WHAT IS BEING ASKED
Would you please copy each line below that includes the string "ndigits"?

ENTRIES PROVIDED

(** * The FastAPI ingest service ([fastapi-ingest/_endpoint.py])

    A shallow embedding of the module: its start-up code (the four
    [os.environ] reads and the two route registrations), the two handlers
    [health] and [ingest], and [insert_row], which opens a [psycopg2]
    connection, opens a cursor and executes one parameterized [INSERT].

    The handlers only call library code, so the libraries are part of the
    model, each by its documented behaviour:
    - Python's [with] statement (PEP 343) and exception chaining;
    - [psycopg2]: [connect], [connection.__enter__/__exit__] (commit or
      rollback; the connection stays open), [cursor.__enter__/__exit__]
      (closes the cursor), [cursor.execute], and what the client does to a
      connection whose commit fails;
    - CPython's reference counting: the connection object that only the
      frame of [insert_row] refers to is freed, and so closed, when the
      call returns, and kept by the traceback when the call raises;
    - [uuid.uuid4], [random.choice], [random.uniform], [round] and
      [json.dumps] of the standard library, with binary64 arithmetic
      written out over the integers;
    - the database: tables of committed rows, one pending transaction per
      connection, a clock for [NOW()].
    Whatever the code cannot control is an input of the model: the process
    environment, a tape of random integers, and a fault oracle that decides
    which client call fails, with which exception, and whether a commit that
    fails was refused by the server or cut off by the loss of the link,
    before or after the server applied it. *)

From stdpp Require Import gmap strings list.
From Stdlib Require Import ZArith Lia.

Local Open Scope Z_scope.

(** ** Binary64 arithmetic *)

(** Every float that [random.uniform(60, 100)] and [round(_, 1)] go through
    is a non-negative multiple of [2^-53]. A float is represented by the
    integer [f] that stands for the real number [f / 2^53]; the order on
    floats is the order on these integers. *)
Module Float64.

Definition float := Z.

Definition unit : Z := 2 ^ 53.

(** [n / d] rounded to the nearest integer, ties to the even one
    ([0 < d]). *)
Definition rne_div (n d : Z) : Z :=
  let q := n / d in
  match 2 * (n mod d) ?= d with
  | Lt => q
  | Gt => q + 1
  | Eq => if Z.even q then q else q + 1
  end.

(** The position of the last of the 53 significant bits of a value whose
    integer part (in units of [2^-53]) is [v]. *)
Definition ulp_exp (v : Z) : Z := Z.log2 v - 52.

(** The float nearest to the rational [n / d] (in units of [2^-53], so the
    real number is [n / (d * 2^53)]), round-to-nearest, ties-to-even, for
    [0 <= n] and [0 < d]. Exact for every value of at least one half, and
    for smaller ones that are integers in these units. *)
Definition nearest (n d : Z) : float :=
  let s := ulp_exp (n / d) in
  if s <=? 0 then rne_div n d else 2 ^ s * rne_div n (d * 2 ^ s).

(** The floats of the representation: at most 53 significant bits. *)
Definition is_float (x : Z) : bool :=
  (0 <=? x) && ((ulp_exp x <=? 0) || (x mod 2 ^ ulp_exp x =? 0)).

(** [float(i)] for an [int]. *)
Definition of_int (i : Z) : float := nearest (i * unit) 1.

(** [x * y] and [x + y] on floats: the exact result, rounded once. *)
Definition mul (x y : float) : float := nearest (x * y) unit.
Definition add (x y : float) : float := nearest (x + y) 1.

(** The float written [t / 10^ndigits] in decimal, as [float("60.2")]
    reads it. *)
Definition of_decimal (t ndigits : Z) : float :=
  nearest (t * unit) (10 ^ ndigits).

(** [round(x, ndigits)] of a float, [0 <= ndigits]: the exact value of [x]
    is rounded to [ndigits] decimals, ties to even, and the decimal is read
    back as a float. *)
Definition round_tenths (x : float) (ndigits : Z) : Z :=
  rne_div (10 ^ ndigits * x) unit.

Definition round (x : float) (ndigits : Z) : float :=
  of_decimal (round_tenths x ndigits) ndigits.

End Float64.

(** ** Strings, JSON and UUIDs *)

Definition chr (n : nat) : string := String (Ascii.ascii_of_nat n) EmptyString.

Definition dquote : string := chr 34.
Definition backslash : string := chr 92.

(** The dictionaries of the module: [str] keys and [str] values, in
    insertion order. *)
Definition Dict := list (string * string).

(** [json.dumps] with its default arguments on such a dictionary: items
    separated by [", "], key and value by [": "], strings between double
    quotes with the quote, the backslash and the usual control characters
    escaped. *)
Module JsonEncoder.

Definition escape_char (c : Ascii.ascii) : string :=
  let n := Ascii.nat_of_ascii c in
  if (n =? 34)%nat then backslash +:+ dquote
  else if (n =? 92)%nat then backslash +:+ backslash
  else if (n =? 10)%nat then backslash +:+ "n"
  else if (n =? 13)%nat then backslash +:+ "r"
  else if (n =? 9)%nat then backslash +:+ "t"
  else String c EmptyString.

Fixpoint escape (s : string) : string :=
  match s with
  | EmptyString => EmptyString
  | String c s' => escape_char c +:+ escape s'
  end.

Definition encode_str (s : string) : string := dquote +:+ escape s +:+ dquote.

Fixpoint join (sep : string) (l : list string) : string :=
  match l with
  | [] => ""
  | [x] => x
  | x :: l' => x +:+ sep +:+ join sep l'
  end.

Definition item (kv : string * string) : string :=
  encode_str kv.1 +:+ ": " +:+ encode_str kv.2.

Definition dumps (d : Dict) : string :=
  "{" +:+ join ", " (map item d) +:+ "}".

End JsonEncoder.

(** [uuid.uuid4()] and [str] of it: 16 random bytes as a 128-bit integer,
    the variant and version bits overwritten, printed as 32 hexadecimal
    digits in groups of 8-4-4-4-12. *)
Module Uuid.

Definition hex_digit (n : Z) : Ascii.ascii :=
  Ascii.ascii_of_nat (Z.to_nat (if n <? 10 then 48 + n else 87 + n)).

Fixpoint hex_rev (len : nat) (n : Z) : string :=
  match len with
  | O => EmptyString
  | S len' => String (hex_digit (n mod 16)) (hex_rev len' (n / 16))
  end.

(** ['%032x' % n] for [len = 32]. *)
Definition hex (len : nat) (n : Z) : string := String.rev (hex_rev len n).

Definition uuid4 (random_bytes : Z) : Z :=
  let i := random_bytes mod 2 ^ 128 in
  let i := Z.land i (Z.lnot (Z.shiftl 0xc000 48)) in
  let i := Z.lor i (Z.shiftl 0x8000 48) in
  let i := Z.land i (Z.lnot (Z.shiftl 0xf000 64)) in
  Z.lor i (Z.shiftl 4 76).

Definition str (u : Z) : string :=
  let h := hex 32 u in
  String.substring 0 8 h +:+ "-" +:+ String.substring 8 4 h +:+ "-" +:+ String.substring 12 4 h
    +:+ "-" +:+ String.substring 16 4 h +:+ "-" +:+ String.substring 20 12 h.

End Uuid.

(** ** Values, rows and the SQL statement *)

(** The Python values passed as query arguments. *)
Inductive PyValue :=
  | PyStr (s : string)
  | PyFloat (f : Float64.float).

(** The values stored in a column. *)
Inductive SqlValue :=
  | SqlText (s : string)
  | SqlFloat (f : Float64.float)
  | SqlTimestamp (t : Z).

(** A row: column names with their values, in statement order. *)
Definition Row := list (string * SqlValue).

(** What the database and the client make of the text of a statement
    [INSERT INTO t (c1, ..., cn) VALUES (e1, ..., en)] whose expressions are
    [%s] placeholders or calls of [NOW()]. *)
Module Sql.

Inductive Expr :=
  | Placeholder
  | Now.

Record Insert := {
  target : string;
  columns : list string;
  exprs : list Expr;
}.

Definition is_space (c : Ascii.ascii) : bool :=
  let n := Ascii.nat_of_ascii c in
  ((n =? 32) || (n =? 10) || (n =? 9) || (n =? 13))%nat.

Definition is_punct (c : Ascii.ascii) : bool :=
  let n := Ascii.nat_of_ascii c in
  ((n =? 40) || (n =? 41) || (n =? 44))%nat.

Definition flush (word : string) : list string :=
  match word with
  | EmptyString => []
  | _ => [word]
  end.

(** Words, and the punctuation [(], [)] and [,] as words of their own. *)
Fixpoint tokens (s : string) (word : string) : list string :=
  match s with
  | EmptyString => flush word
  | String c s' =>
      if is_space c then flush word ++ tokens s' ""
      else if is_punct c then flush word ++ String c "" :: tokens s' ""
      else tokens s' (word +:+ String c "")
  end.

(** [c1, ..., cn )] and what follows the parenthesis. *)
Fixpoint parse_columns (toks : list string) : option (list string * list string) :=
  match toks with
  | c :: ")" :: rest => Some ([c], rest)
  | c :: "," :: rest =>
      match parse_columns rest with
      | Some (cs, rest') => Some (c :: cs, rest')
      | None => None
      end
  | _ => None
  end.

Definition parse_expr (toks : list string) : option (Expr * list string) :=
  match toks with
  | "%s" :: rest => Some (Placeholder, rest)
  | "NOW" :: "(" :: ")" :: rest => Some (Now, rest)
  | _ => None
  end.

(** [e1, ..., en )] up to the end of the statement; [fuel] bounds the
    number of expressions by the number of tokens. *)
Fixpoint parse_exprs (fuel : nat) (toks : list string) : option (list Expr) :=
  match fuel with
  | O => None
  | S fuel' =>
      match parse_expr toks with
      | Some (e, [")"]) => Some [e]
      | Some (e, "," :: rest) =>
          match parse_exprs fuel' rest with
          | Some es => Some (e :: es)
          | None => None
          end
      | _ => None
      end
  end.

Definition parse (sql : string) : option Insert :=
  match tokens sql "" with
  | "INSERT" :: "INTO" :: t :: "(" :: rest =>
      match parse_columns rest with
      | Some (cs, "VALUES" :: "(" :: rest') =>
          match parse_exprs (length rest') rest' with
          | Some es =>
              if (length cs =? length es)%nat
              then Some {| target := t; columns := cs; exprs := es |}
              else None
          | None => None
          end
      | _ => None
      end
  | _ => None
  end.

(** How the client adapts an argument. *)
Definition adapt (v : PyValue) : SqlValue :=
  match v with
  | PyStr s => SqlText s
  | PyFloat f => SqlFloat f
  end.

(** The values of the expressions: each placeholder takes the next
    argument, [NOW()] reads the clock of the database. There must be as
    many arguments as placeholders. *)
Fixpoint eval (es : list Expr) (args : list PyValue) (clock : Z) : option (list SqlValue) :=
  match es, args with
  | [], [] => Some []
  | [], _ :: _ => None
  | Placeholder :: es', a :: args' =>
      match eval es' args' clock with
      | Some vs => Some (adapt a :: vs)
      | None => None
      end
  | Placeholder :: _, [] => None
  | Now :: es', _ =>
      match eval es' args clock with
      | Some vs => Some (SqlTimestamp clock :: vs)
      | None => None
      end
  end.

(** The table and the row that a statement inserts. *)
Definition row_of (sql : string) (args : list PyValue) (clock : Z) : option (string * Row) :=
  match parse sql with
  | Some ins =>
      match eval (exprs ins) args clock with
      | Some vs => Some (target ins, zip (columns ins) vs)
      | None => None
      end
  | None => None
  end.

End Sql.

(** ** Exceptions and outcomes *)

Record Error := {
  cls : string;
  msg : string;
}.

(** A raised exception with its chain of [__context__]: the exceptions that
    were being handled when it was raised, the nearest first. *)
Record Exn := {
  error : Error;
  context : list Error;
}.

Definition exn_of (e : Error) : Exn := {| error := e; context := [] |}.

(** Raising [e'] while [e] is being handled. *)
Definition chain (e' e : Exn) : Exn :=
  {| error := error e'; context := error e :: context e |}.

(** [e] is the exception [e0], or was raised while [e0] was being handled. *)
Definition carries (e0 : Error) (e : Exn) : Prop :=
  error e = e0 ∨ e0 ∈ context e.

Inductive Outcome (A : Type) :=
  | Return (a : A)
  | Raise (e : Exn).

Arguments Return {A} a.
Arguments Raise {A} e.

(** ** The world outside the module *)

(** The calls to the database client that reach the server or end a
    connection. *)
Inductive Event :=
  | EvConnect (user password dbname host : string)
  | EvExecute (conn : nat) (sql : string) (args : list PyValue)
  | EvCommit (conn : nat)
  | EvRollback (conn : nat)
  | EvClose (conn : nat).

(** The calls that can fail for reasons outside the program. *)
Inductive Op :=
  | OpConnect
  | OpExecute
  | OpCommit
  | OpRollback.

WRITTEN ANSWER
(** The float written [t / 10^ndigits] in decimal, as [float("60.2")]
Definition of_decimal (t ndigits : Z) : float :=
  nearest (t * unit) (10 ^ ndigits).
(** [round(x, ndigits)] of a float, [0 <= ndigits]: the exact value of [x]
    is rounded to [ndigits] decimals, ties to even, and the decimal is read
Definition round_tenths (x : float) (ndigits : Z) : Z :=
  rne_div (10 ^ ndigits * x) unit.
Definition round (x : float) (ndigits : Z) : float :=
  of_decimal (round_tenths x ndigits) ndigits.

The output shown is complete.